- [TASK BRIEF] From the listing that follows, count the lines including "GroupRMSprop" and give the number alone.

────────────────────

(** X11.  A miss that the weather service answers with a payload whose
    ['status'] is ['error']: [get_weather] answers 404 with that payload
    and stores nothing, so the cache holds no entry it did not hold
    before, and the next [get_weather] for the same city and units calls
    the service again. *)
Theorem get_weather_error_not_cached
    (str_lower : string → string)
    (upstream : string → string → result pyval)
    city units (t_get t_exp t_created : clock) (w : world) cached (st1 : store)
    wd status :
  get (cache_key_of str_lower city units) t_get (cache w) = Ok (cached, st1) →
  truthy cached = false →
  upstream city units = Ok wd →
  subscript wd "status" = Ok status →
  eq_str status "error" = true →
  ∃ w',
    get_weather str_lower upstream city units t_get t_exp t_created w
      = ((wd, 404), w') ∧
    cache w' ⊆ cache w ∧
    upstream_calls w' = upstream_calls w ++ [(city, units)] ∧
    ∀ upstream' t_get' t_exp' t_created',
      upstream_calls
        (get_weather str_lower upstream' city units t_get' t_exp' t_created' w').2
      = upstream_calls w' ++ [(city, units)].
Proof.
  intros Hget Hfalsy Hup Hst Herr.
  rewrite (get_weather_run _ _ _ _ _ _ _ _ _ _ Hget), Hfalsy, Hup, Hst, Herr.
  eexists. split; [reflexivity|]. cbn [cache upstream_calls].
  split_and!; [by apply (get_shrinks _ _ _ _ _ Hget)|done|].
  intros upstream' t_get' t_exp' t_created'.
  destruct (get_falsy_stays_falsy _ _ _ _ _ Hget Hfalsy t_get')
    as (cached' & st2 & Hget' & Hfalsy').
  rewrite (get_weather_run _ _ _ _ _ _ _ _ cached' st2) by exact Hget'.
  rewrite Hfalsy'. cbn [upstream_calls].
  destruct (upstream' city units) as [wd'|]; [|done].
  destruct (subscript wd' "status") as [s'|]; [|done].
  by destruct (eq_str s' "error").
Qed.

Lemma get_weather_error_not_cached_witness :
  ∃ w',
    get_weather lower (λ _ _, Ok (WeatherService.error_response "no such city"))
      "Atlantis" "metric" (clock_at 12) (clock_at 12) (clock_at 12)
      {| cache := two_city_store; upstream_calls := [] |}
    = ((WeatherService.error_response "no such city", 404), w') ∧
    cache w' ⊆ two_city_store ∧
    upstream_calls w' = [] ++ [("Atlantis", "metric")] ∧
    ∀ upstream' t_get' t_exp' t_created',
      upstream_calls
        (get_weather lower upstream' "Atlantis" "metric" t_get' t_exp' t_created'
           w').2
      = upstream_calls w' ++ [("Atlantis", "metric")].
Proof.
  apply (get_weather_error_not_cached lower
           (λ _ _, Ok (WeatherService.error_response "no such city"))
           "Atlantis" "metric" (clock_at 12) (clock_at 12) (clock_at 12)
           {| cache := two_city_store; upstream_calls := [] |}
           PNone two_city_store
           (WeatherService.error_response "no such city") (PStr "error"));
    by_evaluation.
Defined.

(** X12.  Whatever the cache holds and whatever the weather service does,
    [get_weather] answers with status 200, 404 or 500, calls the service
    at most once, and touches no cache entry other than the one for the
    key of the request.  It answers 500 only after the service raised or
    returned something without a ['status']; a service that always
    returns a dict with a ['status'] never leads to 500. *)
Theorem get_weather_status_codes
    (str_lower : string → string)
    (upstream : string → string → result pyval)
    city units (t_get t_exp t_created : clock) (w : world) :
  let r := get_weather str_lower upstream city units t_get t_exp t_created w in
  (r.1.2 = 200 ∨ r.1.2 = 404 ∨ r.1.2 = 500) ∧
  (upstream_calls r.2 = upstream_calls w ∨
   upstream_calls r.2 = upstream_calls w ++ [(city, units)]) ∧
  (∀ k, k ≠ cache_key_of str_lower city units → cache r.2 !! k = cache w !! k) ∧
  (r.1.2 = 500 →
     raises (upstream city units) ∨
     ∃ wd, upstream city units = Ok wd ∧ raises (subscript wd "status")) ∧
  ((∀ c u, ∃ wd status,
      upstream c u = Ok wd ∧ subscript wd "status" = Ok status) →
   r.1.2 ≠ 500).
Proof.
  assert (∃ cached st1,
            get (cache_key_of str_lower city units) t_get (cache w) = Ok (cached, st1))
    as (cached & st1 & Hget).
  { rewrite get_run.
    destruct (cache w !! cache_key_of str_lower city units) as [e|];
      [destruct (expired t_get e)|]; eauto. }
  destruct (get_shrinks _ _ _ _ _ Hget) as [_ Hframe].
  cbn zeta. rewrite (get_weather_run _ _ _ _ _ _ _ _ _ _ Hget).
  destruct (truthy cached).
  { cbn. split_and!; auto; try done. }
  destruct (upstream city units) as [wd|ex] eqn:Hup.
  - destruct (subscript wd "status") as [status|ex] eqn:Hst.
    + destruct (eq_str status "error"); cbn;
        (split_and!; auto; try done).
      intros k Hne. rewrite lookup_insert_ne by done. auto.
    + cbn. split_and!; auto.
      * intros _. right. exists wd. by rewrite Hst.
      * intros Hgood. destruct (Hgood city units) as (wd' & s & Hwd & Hs).
        rewrite Hup in Hwd. injection Hwd as <-. by rewrite Hst in Hs.
  - cbn. split_and!; auto.
    intros Hgood. destruct (Hgood city units) as (wd' & s & Hwd & _).
    by rewrite Hup in Hwd.
Qed.

Lemma get_weather_status_codes_witness :
  (get_weather lower sample_upstream "Oslo" "metric"
     (clock_at 40) (clock_at 41) (clock_at 42)
     {| cache := init; upstream_calls := [] |}).1.2 ≠ 500.
Proof.
  apply (get_weather_status_codes lower sample_upstream "Oslo" "metric"
           (clock_at 40) (clock_at 41) (clock_at 42)
           {| cache := init; upstream_calls := [] |}).
  intros c u. eexists _, _. split; reflexivity.
Defined.

(** ** [get_cached_weather] *)

(** X13.  [get_cached_weather] never calls the weather service and never
    adds a cache entry.  It answers 200 exactly when the cache holds, for
    the key built from the city and the [units] parameter (['metric']
    when absent), an unexpired entry with a truthy payload, and then the
    body is that payload; in every other case it answers 404. *)
Theorem get_cached_weather_reads_only
    (str_lower : string → string) city units_arg (t_get : clock) (w : world) :
  let key := cache_key_of str_lower city (default "metric" units_arg) in
  let r := get_cached_weather str_lower city units_arg t_get w in
  upstream_calls r.2 = upstream_calls w ∧
  cache r.2 ⊆ cache w ∧
  (r.1.2 = 200 ∨ r.1 = no_cached_data) ∧
  (∀ e, cache w !! key = Some e → (t_get <= expires_at e)%Q →
        truthy (value e) = true → r = ((value e, 200), w)) ∧
  (r.1.2 = 200 →
     ∃ e, cache w !! key = Some e ∧ (t_get <= expires_at e)%Q ∧
          truthy (value e) = true ∧ r.1.1 = value e).
Proof.
  cbn zeta. unfold get_cached_weather. rewrite get_run.
  destruct (cache w !! cache_key_of str_lower city (default "metric" units_arg))
    as [e|] eqn:Hk.
  - destruct (expired t_get e) eqn:Hex.
    + cbn. split_and!; auto; try done.
      * apply delete_subseteq.
      * intros e' [= <-] Hlive. apply expired_false in Hlive. congruence.
    + cbn [value]. destruct (truthy (value e)) eqn:Htr; cbn.
      * apply expired_false in Hex. split_and!; auto; try done.
        -- intros e' [= <-] _ _. by destruct w.
        -- intros _. exists e. done.
      * split_and!; auto; try done. intros e' [= <-] _ ?. congruence.
  - cbn. split_and!; auto; try done.
Qed.
(** X25. A function whose diff holds aligned regions only is reported
    clean: whatever the iteration order of the set, and once the symbol
    locations decode, [compare_function_stacks] returns with both flags
    down, and every line it prints for a pair is a bijective line marked
    exact; the other lines are the two headers, the lines "not seen" of
    the symbol table and the legend. *)
Theorem aligned_only_diff_is_reported_clean
    (order : StackPairs -> StackPairs) udiff fn_symbol syms :
  (forall l, Permutation (order l) l) ->
  (forall block d, In block udiff -> In d (snd block) ->
                   exists both, d = MatchingBlock both) ->
  build_stack_symbols (stack_symbols_of fn_symbol) ∅ = Some syms ->
  exists out,
    compare_function_stacks order udiff fn_symbol = Some (out, mkWarnings false false) /\
    forall e, In e out ->
      e = HeaderOriginal \/ e = HeaderRecomp \/ e = Legend \/
      (exists x, e = NotSeen x) \/ exists l r, e = BijectiveMatch l r true.
Proof.
  intros Horder Haligned Hsyms.
  destruct (compare_function_stacks_returns order udiff fn_symbol syms Hsyms)
    as (out & w' & Hrun).
  exists out. unfold compare_function_stacks in *.
  destruct (collected_set_flat_facts udiff) as (Hdist & Hexact & Hw).
  { exact Haligned. }
  destruct (collect_stack_pairs udiff (mkWarnings false false)) as [collected w0].
  simpl in Hdist, Hexact, Hw. subst w0. rewrite Hsyms in Hrun |- *.
  apply distinct_pairs_spec in Hdist as [Hnd Hset].
  assert (Hin : forall p, In p (enrich syms (order collected)) ->
                          exists x, In x collected /\ p = enrich_pair syms x).
  { intros p Hp. apply in_map_iff in Hp as (x & <- & Hx).
    exists x. split; [apply (Permutation_in _ (Horder collected)), Hx|reflexivity]. }
  assert (HN : NoDup (enrich syms (order collected))).
  { apply NoDup_map_on.
    - intros x y Hx Hy Hxy. apply Hset.
      + apply (Permutation_in _ (Horder collected)), Hx.
      + apply (Permutation_in _ (Horder collected)), Hy.
      + rewrite <- (pair_eq_enrich syms), Hxy. apply pair_eq_refl.
    - rewrite (Horder collected). exact Hnd. }
  assert (HS : forall p q, In p (enrich syms (order collected)) ->
                           In q (enrich syms (order collected)) ->
                           pair_eq p q = true -> p = q).
  { intros p q Hp Hq Hpq.
    destruct (Hin p Hp) as (x & Hx & ->). destruct (Hin q Hq) as (y & Hy & ->).
    rewrite pair_eq_enrich in Hpq. rewrite (Hset x y Hx Hy Hpq). reflexivity. }
  assert (HE : forall p, In p (enrich syms (order collected)) ->
                         sro_eq (orig p) (recomp p) = true).
  { intros p Hp. destruct (Hin p Hp) as (x & Hx & ->).
    rewrite List.Forall_forall in Hexact. specialize (Hexact x Hx).
    unfold enrich_pair. destruct (String.eqb (register (recomp x)) "ebp").
    - unfold sro_eq. simpl. rewrite Hexact, String.eqb_refl, Z.eqb_refl. reflexivity.
    - rewrite Hexact. apply sro_eq_refl. }
  destruct (exact_set_report (enrich syms (order collected)) HN HS HE syms
              (mkWarnings false false) out w' Hrun) as [-> Hlines].
  split; [exact Hrun|]. intros e He.
  destruct (Hlines e He) as [H|[H|[H|H]]]; auto.
  simpl in H. destruct H as [<-|[]]. auto.
Qed.

Lemma aligned_only_diff_is_reported_clean_witness :
  let udiff := [("@@ -0x1000,2 +0x2000,2 @@",
                 [MatchingBlock [("0x1000", "mov eax, [ebp - 0x8]", "0x2000");
                                 ("0x1003", "lea ecx, [esp + 0x10]", "0x2003")]])] in
  let fn_symbol :=
    mkSymbolsEntry [mkStackOrRegisterSymbol "S_BPREL32" "[FFFFFFF8]" "T_INT4" "count"] in
  exists out,
    compare_function_stacks (fun collected => collected) udiff fn_symbol =
    Some (out, mkWarnings false false).
Proof.
  intros udiff fn_symbol.
  destruct (aligned_only_diff_is_reported_clean (fun collected => collected) udiff fn_symbol
              {[ -8 := mkStackSymbol "count" "T_INT4" ]})
    as (out & Hrun & _).
  - intros l. apply Permutation_refl.
  - intros block d [<-|[]] [<-|[]]. eauto.
  - reflexivity.
  - exists out. exact Hrun.
Defined.

(** X26. Only the sequence of the regions matters to
    [compare_function_stacks]: the headers of the hunks and the way the
    regions are grouped into hunks play no part in its result. *)
Theorem hunks_play_no_part (order : StackPairs -> StackPairs) udiff udiff' fn_symbol :
  concat (map snd udiff) = concat (map snd udiff') ->
  compare_function_stacks order udiff fn_symbol =
  compare_function_stacks order udiff' fn_symbol.
Proof.
  intros H. unfold compare_function_stacks.
  rewrite !collect_stack_pairs_flat, H. reflexivity.
Qed.

Lemma hunks_play_no_part_witness :
  let a := MatchingBlock [("0x1000", "mov eax, [ebp - 0x8]", "0x2000")] in
  let b := MismatchingBlock [("0x1003", "mov ecx, [ebp - 0x4]")]
                            [("0x2003", "mov ecx, [ebp - 0xc]")] in
  compare_function_stacks (fun collected => collected)
    [("@@ -0x1000,1 +0x2000,1 @@", [a]); ("@@ -0x1003,1 +0x2003,1 @@", [b])]
    (mkSymbolsEntry []) =
  compare_function_stacks (fun collected => collected)
    [("@@ -0x1000,2 +0x2000,2 @@", [a; b])] (mkSymbolsEntry []).
Proof.
  intros a b. apply hunks_play_no_part. reflexivity.
Defined.

(** ** Two paired lines with different offsets *)

Section PairedLines.



End PairedLines.



(** ** A symbol behind a stack-pointer reference *)

(** C6, evaluated where the code departs from it.  The table has a symbol
    at the frame-base offset +16 and the only pair of the set is
    [esp + 0x10] with itself, so no correspondence refers to the slot of
    the symbol.  The by-recomp view takes the [esp] reference for offset
    16, prints its line and no line "not seen": the symbol appears nowhere
    in the report.  Without the [esp] pair the symbol is listed. *)
Theorem unseen_symbol_hidden_by_stack_pointer_reference :
  let sym := mkStackSymbol "count" "T_INT4" in
  let syms : gmap Z StackSymbol := {[ 16 := sym ]} in
  let esp_pair := mkStackPair (sro "esp" 16) (sro "esp" 16) in
  let w := mkWarnings false false in
  print_by_recomp_stack [esp_pair] syms w =
    Some ([HeaderRecomp;
           BijectiveMatch (Str (sro "esp" 16)) (Str (sro "esp" 16)) true], w) /\
  (forall x, ~ In (NotSeen x)
                  [HeaderRecomp;
                   BijectiveMatch (Str (sro "esp" 16)) (Str (sro "esp" 16)) true]) /\
  print_by_recomp_stack [] syms w =
    Some ([HeaderRecomp; NotSeen (mkStackRegisterOffset "ebp" 16 (Some sym))], w) /\
  compare_function_stacks (fun collected => collected)
    [("@@ -0x1000,1 +0x2000,1 @@",
      [MatchingBlock [("0x1000", "lea ecx, [esp + 0x10]", "0x2000")]])]
    (mkSymbolsEntry [mkStackOrRegisterSymbol "S_BPREL32" "[00000010]" "T_INT4" "count"]) =
    Some ([HeaderOriginal;
           BijectiveMatch (Str (sro "esp" 16)) (Str (sro "esp" 16)) true;
           HeaderRecomp;
           BijectiveMatch (Str (sro "esp" 16)) (Str (sro "esp" 16)) true;
           Legend], w).
Proof.
  intros sym syms esp_pair w.
  split; [vm_compute; reflexivity|]. split.
  - intros x [H|[H|[]]]; discriminate.
  - split; vm_compute; reflexivity.
Qed.
(** * Trainer lifecycle, checkpoint contract, GroupRMSprop and MSELoss

    A shallow embedding of

    - [src/common/train/trainer.py]  (class [Trainer]),
    - [src/opt/group_rmsprop_optimizer.py]  ([GroupRMSprop.__init__]),
    - [src/common/evaluation/metrics/regression.py]  ([MSELoss._calc_metric]).

    The trainer is stateful code with exceptions that calls into collaborators
    (model, optimizer, evaluators, callback, value store, the abstract
    [batch_update]).  It is embedded in a state-and-exception monad [M] over a
    record [trainer]; the collaborators are interfaces (type classes) acting on
    an abstract heap [W] that holds every collaborator's mutable state.  Each
    call that leaves the trainer is appended to a ghost [log], so that
    statements about the order and the number of calls can be made.

    What the embedding fixes about the collaborators, whose code is not part
    of these sources:
    - a method of a collaborator may change the heap in any way and may
      raise any exception; hooks and [batch_update] are handed the trainer,
      which they read through its epoch counter and the heap; they do not
      assign [trainer.epoch], toggle the model's mode or the gradient mode;
    - [model.train(mode)] sets [model.training] to [mode] and does not raise;
      [torch.no_grad()] turns the gradient mode off and puts the previous
      mode back on exit;
    - a data loader is the list of its batches, [len] its length. *)

From Stdlib Require Import ZArith List String Bool Lia Floats.
From stdpp Require Import gmap strings.

Local Open Scope string_scope.
Local Open Scope list_scope.
Local Open Scope Z_scope.

(** ** Python exceptions and outcomes *)

(** The handlers of [Trainer.fit] are [except StopFitIteration] followed by
    [except Exception]; an exception is therefore one of three kinds: the
    stop signal, any other instance of [Exception], or an instance of
    [BaseException] only ([KeyboardInterrupt], [SystemExit], ...). *)
Inductive exn : Type :=
| StopFitIteration (msg : string)
| Exception (name : string)
| BaseException (name : string).

Inductive outcome (A : Type) : Type :=
| Return (a : A)
| Raise (e : exn).
Arguments Return {A} a.
Arguments Raise {A} e.

Definition ZeroDivisionError : exn := Exception "ZeroDivisionError".
Definition KeyError (key : string) : exn := Exception (String.append "KeyError: " key).
Definition TypeError : exn := Exception "TypeError".
Definition ValueError (msg : string) : exn := Exception (String.append "ValueError: " msg).

(** Python's [a % b] on integers: floor remainder, [ZeroDivisionError] when
    [b] is zero. *)
Definition py_mod (a b : Z) : outcome Z :=
  if b =? 0 then Raise ZeroDivisionError else Return (a mod b).

(** [range(n)]: the indices [0 .. n-1], empty when [n <= 0]. *)
Definition range (n : Z) : list Z := map Z.of_nat (seq 0 (Z.to_nat n)).

(** [enumerate(l)], counting from [start]. *)
Fixpoint enumerate_from {A : Type} (start : Z) (l : list A) : list (Z * A) :=
  match l with
  | [] => []
  | x :: l' => (start, x) :: enumerate_from (start + 1) l'
  end.

Definition enumerate {A : Type} (l : list A) : list (Z * A) := enumerate_from 0 l.

(** ** Data model *)

Section Data.
Context {Scalar : Type}.

(** A tracked value: its current value and the epoch of its last update. *)
Record TrackedValue : Type := {
  current_value : Scalar;
  epoch_last_updated : Z
}.

(** Modelled from the spec: [FitOutput] ([fit_output.py] is not part of the
    sources).  It carries the optional stop signal and the two tracked-value
    mappings, which start empty and are filled by
    [update_train_tracked_values] and [update_val_tracked_values]; the
    reference to the value store it is constructed with lives in the
    collaborator heap and is not duplicated here. *)
Record FitOutput : Type := {
  exception : option exn;
  train_tracked_values : gmap string TrackedValue;
  val_tracked_values : gmap string TrackedValue
}.

Definition new_FitOutput : FitOutput :=
  {| exception := None; train_tracked_values := ∅; val_tracked_values := ∅ |}.

Definition set_exception (e : exn) (o : FitOutput) : FitOutput :=
  {| exception := Some e;
     train_tracked_values := train_tracked_values o;
     val_tracked_values := val_tracked_values o |}.

Definition update_train_tracked_values (tv : gmap string TrackedValue) (o : FitOutput)
  : FitOutput :=
  {| exception := exception o;
     train_tracked_values := tv ∪ train_tracked_values o;
     val_tracked_values := val_tracked_values o |}.

Definition update_val_tracked_values (tv : gmap string TrackedValue) (o : FitOutput)
  : FitOutput :=
  {| exception := exception o;
     train_tracked_values := train_tracked_values o;
     val_tracked_values := tv ∪ val_tracked_values o |}.
End Data.
Arguments TrackedValue Scalar : clear implicits.
Arguments FitOutput Scalar : clear implicits.

(** The six collaborators whose state a checkpoint holds. *)
Inductive collaborator : Type :=
| the_model | the_optimizer | the_value_store
| the_train_evaluator | the_val_evaluator | the_callback.

(** A checkpoint dictionary, typed as [state_dict] builds it: serialized
    collaborator states under the collaborators' keys, and an integer under
    the key ["epoch"] when that key is present.  [d[key]] reads [states]
    for a collaborator's key and [epoch_item] for ["epoch"]. *)
Record checkpoint_dict (Ser : Type) : Type := {
  states : gmap string Ser;
  epoch_item : option Z
}.
Arguments states {Ser} c.
Arguments epoch_item {Ser} c.

(** [d.keys()]. *)
Definition keys {Ser : Type} (d : checkpoint_dict Ser) : gset string :=
  dom (states d) ∪ match epoch_item d with Some _ => {[ "epoch" ]} | None => ∅ end.

(** ** Calls that leave the trainer, and the ghost log *)

Section Calls.
Context {Device Batch Output Scalar Ser : Type}.

Inductive call : Type :=
| ModelTo (d : Device)
| ModelTrain (mode : bool)
| OnFitStart (num_epochs : Z)
| OnFitEnd (num_epochs : Z) (fit_output : FitOutput Scalar)
| OnEpochStart
| OnEpochEnd
| OnEpochTrainStart (num_batches : Z)
| OnEpochTrainEnd (metric_values : gmap string Scalar)
| OnTrainBatchStart (batch_num : Z)
| OnTrainBatchEnd (batch_num : Z) (batch_output : Output) (metric_values : gmap string Scalar)
| OnEpochValidationStart
| OnEpochValidationEnd (metric_values : gmap string Scalar)
| OnException (e : exn)
| BatchUpdate (batch_num : Z) (batch : Batch)
| TrainEpochStart (epoch : Z)
| TrainEvaluateBatch (output : Output)
| TrainEpochEnd (epoch : Z)
| TrainGetTrackedValues
| ValEpochStart (epoch : Z)
| ValEvaluate
| ValEpochEnd (epoch : Z)
| ValGetTrackedValues
| StateDict (c : collaborator)
| LoadStateDict (c : collaborator) (state : Ser).

(** What a call came back with. *)
Inductive reply : Type :=
| Done
| GaveOutput (o : Output)
| GaveMetrics (m : gmap string Scalar)
| GaveTracked (tv : gmap string (TrackedValue Scalar))
| GaveState (s : Ser)
| Raised (e : exn).

(** One log entry: the call, the trainer's epoch and torch's gradient mode
    when it was made, and its reply. *)
Record entry : Type := {
  at_epoch : Z;
  grad_on : bool;
  what : call;
  came_back : reply
}.
End Calls.
Arguments call : clear implicits.
Arguments reply : clear implicits.
Arguments entry : clear implicits.

(** ** Collaborator interfaces *)

(** A collaborator method acts on the heap [W] of collaborator state and
    either returns or raises; what it did to the heap before raising stays. *)
Definition method (W A : Type) : Type := W -> W * outcome A.

Section Interfaces.
Context {W Device Batch Output Scalar Ser : Type}.

(** [torch.nn.Module], as far as the trainer uses it.  The train/eval flag
    [model.training] is kept in the trainer record below. *)
Class Model : Type := {
  model_to : Device -> method W unit;
  model_state_dict : method W Ser;
  model_load_state_dict : Ser -> method W unit
}.

Class Optimizer : Type := {
  optimizer_state_dict : method W Ser;
  optimizer_load_state_dict : Ser -> method W unit
}.

Class ValueStore : Type := {
  value_store_state_dict : method W Ser;
  value_store_load_state_dict : Ser -> method W unit
}.

Class TrainEvaluator : Type := {
  train_epoch_start : Z -> method W unit;
  train_evaluate_batch : Output -> method W (gmap string Scalar);
  train_epoch_end : Z -> method W unit;
  train_get_tracked_values : method W (gmap string (TrackedValue Scalar));
  train_evaluator_state_dict : method W Ser;
  train_evaluator_load_state_dict : Ser -> method W unit
}.

Class Evaluator : Type := {
  val_epoch_start : Z -> method W unit;
  val_evaluate : method W (gmap string Scalar);
  val_epoch_end : Z -> method W unit;
  val_get_tracked_values : method W (gmap string (TrackedValue Scalar));
  val_evaluator_state_dict : method W Ser;
  val_evaluator_load_state_dict : Ser -> method W unit
}.

(** Every hook receives the trainer; it reads the trainer through its
    [epoch] (the first argument) and through the heap. *)
Class Callback : Type := {
  on_fit_start : Z -> Z -> method W unit;
  on_fit_end : Z -> Z -> FitOutput Scalar -> method W unit;
  on_epoch_start : Z -> method W unit;
  on_epoch_end : Z -> method W unit;
  on_epoch_train_start : Z -> Z -> method W unit;
  on_epoch_train_end : Z -> gmap string Scalar -> method W unit;
  on_train_batch_start : Z -> Z -> method W unit;
  on_train_batch_end : Z -> Z -> Output -> gmap string Scalar -> method W unit;
  on_epoch_validation_start : Z -> method W unit;
  on_epoch_validation_end : Z -> gmap string Scalar -> method W unit;
  on_exception : Z -> exn -> method W unit;
  callback_state_dict : method W Ser;
  callback_load_state_dict : Ser -> method W unit
}.

(** The abstract method [Trainer.batch_update(self, batch_num, batch)]. *)
Class UpdateStrategy : Type := {
  batch_update : Z -> Z -> Batch -> method W Output
}.
End Interfaces.
Arguments Model : clear implicits.
Arguments Optimizer : clear implicits.
Arguments ValueStore : clear implicits.
Arguments TrainEvaluator : clear implicits.
Arguments Evaluator : clear implicits.
Arguments Callback : clear implicits.
Arguments UpdateStrategy : clear implicits.
Definition obj_key {T} `{object T} (o : T) : string * string :=
  (om_namespace (obj_meta o), om_name (obj_meta o)).

(** [equality.Semantic.DeepEqual] on two objects. *)
Definition semantic_deep_equal {T} `{object T} `{EqDecision T} (a b : T) : bool :=
  bool_decide (obj_norm a = obj_norm b).

Definition service_spec_norm (sp : ServiceSpec) : ServiceSpec :=
  mkServiceSpec (gomap_norm (svc_selector sp)) (svc_cluster_ip sp) (svc_ports sp) (svc_type sp).

Definition service_norm (s : Service) : Service :=
  mkService (meta_norm (svc_meta s)) (service_spec_norm (svc_spec s)).

Definition statefulset_spec_norm (sp : StatefulSetSpec) : StatefulSetSpec :=
  let tp := sts_template sp in
  mkStatefulSetSpec (sts_replicas sp)
    (option_map (fun ls => mkLabelSelector (gomap_norm (ls_match_labels ls))) (sts_selector sp))
    (mkPodTemplateSpec (gomap_norm (pt_labels tp)) (pt_spec tp))
    (sts_service_name sp).

Definition statefulset_norm (s : StatefulSet) : StatefulSet :=
  mkStatefulSet (meta_norm (sts_meta s)) (statefulset_spec_norm (sts_spec s)).

#[export] Program Instance Service_object : object Service := {|
  obj_kind := "Service";
  obj_api_version := "v1";
  obj_meta := svc_meta;
  obj_set_meta := fun m s => mkService m (svc_spec s);
  obj_norm := service_norm
|}.
Next Obligation. done. Qed.
Next Obligation. by intros []. Qed.
Next Obligation. done. Qed.
Next Obligation. done. Qed.

#[export] Program Instance StatefulSet_object : object StatefulSet := {|
  obj_kind := "StatefulSet";
  obj_api_version := "apps/v1";
  obj_meta := sts_meta;
  obj_set_meta := fun m s => mkStatefulSet m (sts_spec s);
  obj_norm := statefulset_norm
|}.
Next Obligation. done. Qed.
Next Obligation. by intros []. Qed.
Next Obligation. done. Qed.
Next Obligation. done. Qed.

(** ** [controllerutil]: finalizers *)

Section Finalizers.
Context {T : Type} `{object T}.

Definition ContainsFinalizer (o : T) (f : string) : bool :=
  bool_decide (f ∈ om_finalizers (obj_meta o)).

Definition AddFinalizer (o : T) (f : string) : T :=
  if ContainsFinalizer o f then o
  else obj_set_meta
         (meta_with_finalizers (om_finalizers (obj_meta o) ++ [f]) (obj_meta o)) o.

Definition RemoveFinalizer (o : T) (f : string) : T :=
  obj_set_meta
    (meta_with_finalizers (filter (fun e => e <> f) (om_finalizers (obj_meta o)))
       (obj_meta o)) o.
End Finalizers.

(** ** [controllerutil]: owner references *)

(** [schema.ParseGroupVersion(v).Group]: the part of [apiVersion] before
    ["/"], empty for the core group ["v1"]. *)
Fixpoint group_prefix (v : string) : option string :=
  match v with
  | EmptyString => None
  | String c v' =>
      if decide (c = "/"%char) then Some EmptyString
      else option_map (String c) (group_prefix v')
  end.

Definition api_group (v : string) : string := default EmptyString (group_prefix v).

(** [referSameObject]: same group, kind and name (the UID is not compared). *)
Definition referSameObject (a b : OwnerReference) : bool :=
  bool_decide (api_group (or_api_version a) = api_group (or_api_version b) /\
               or_kind a = or_kind b /\ or_name a = or_name b).

Fixpoint indexOwnerRef (l : list OwnerReference) (r : OwnerReference) : option nat :=
  match l with
  | [] => None
  | x :: l' => if referSameObject x r then Some 0 else S <$> indexOwnerRef l' r
  end.

(** [validateOwner]: a namespaced owner must live in the object's namespace. *)
Definition validateOwner (owner obj : ObjectMeta) : res go_error unit :=
  if decide (om_namespace owner = "") then Ok tt
  else if decide (om_namespace obj = "") then Err ErrOwner
  else if decide (om_namespace owner = om_namespace obj) then Ok tt
  else Err ErrOwner.

Section OwnerRefs.
Context {TO T : Type} `{object TO} `{object T}.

────────────────────

- [ANSWER TO THIS PROBLEM] 2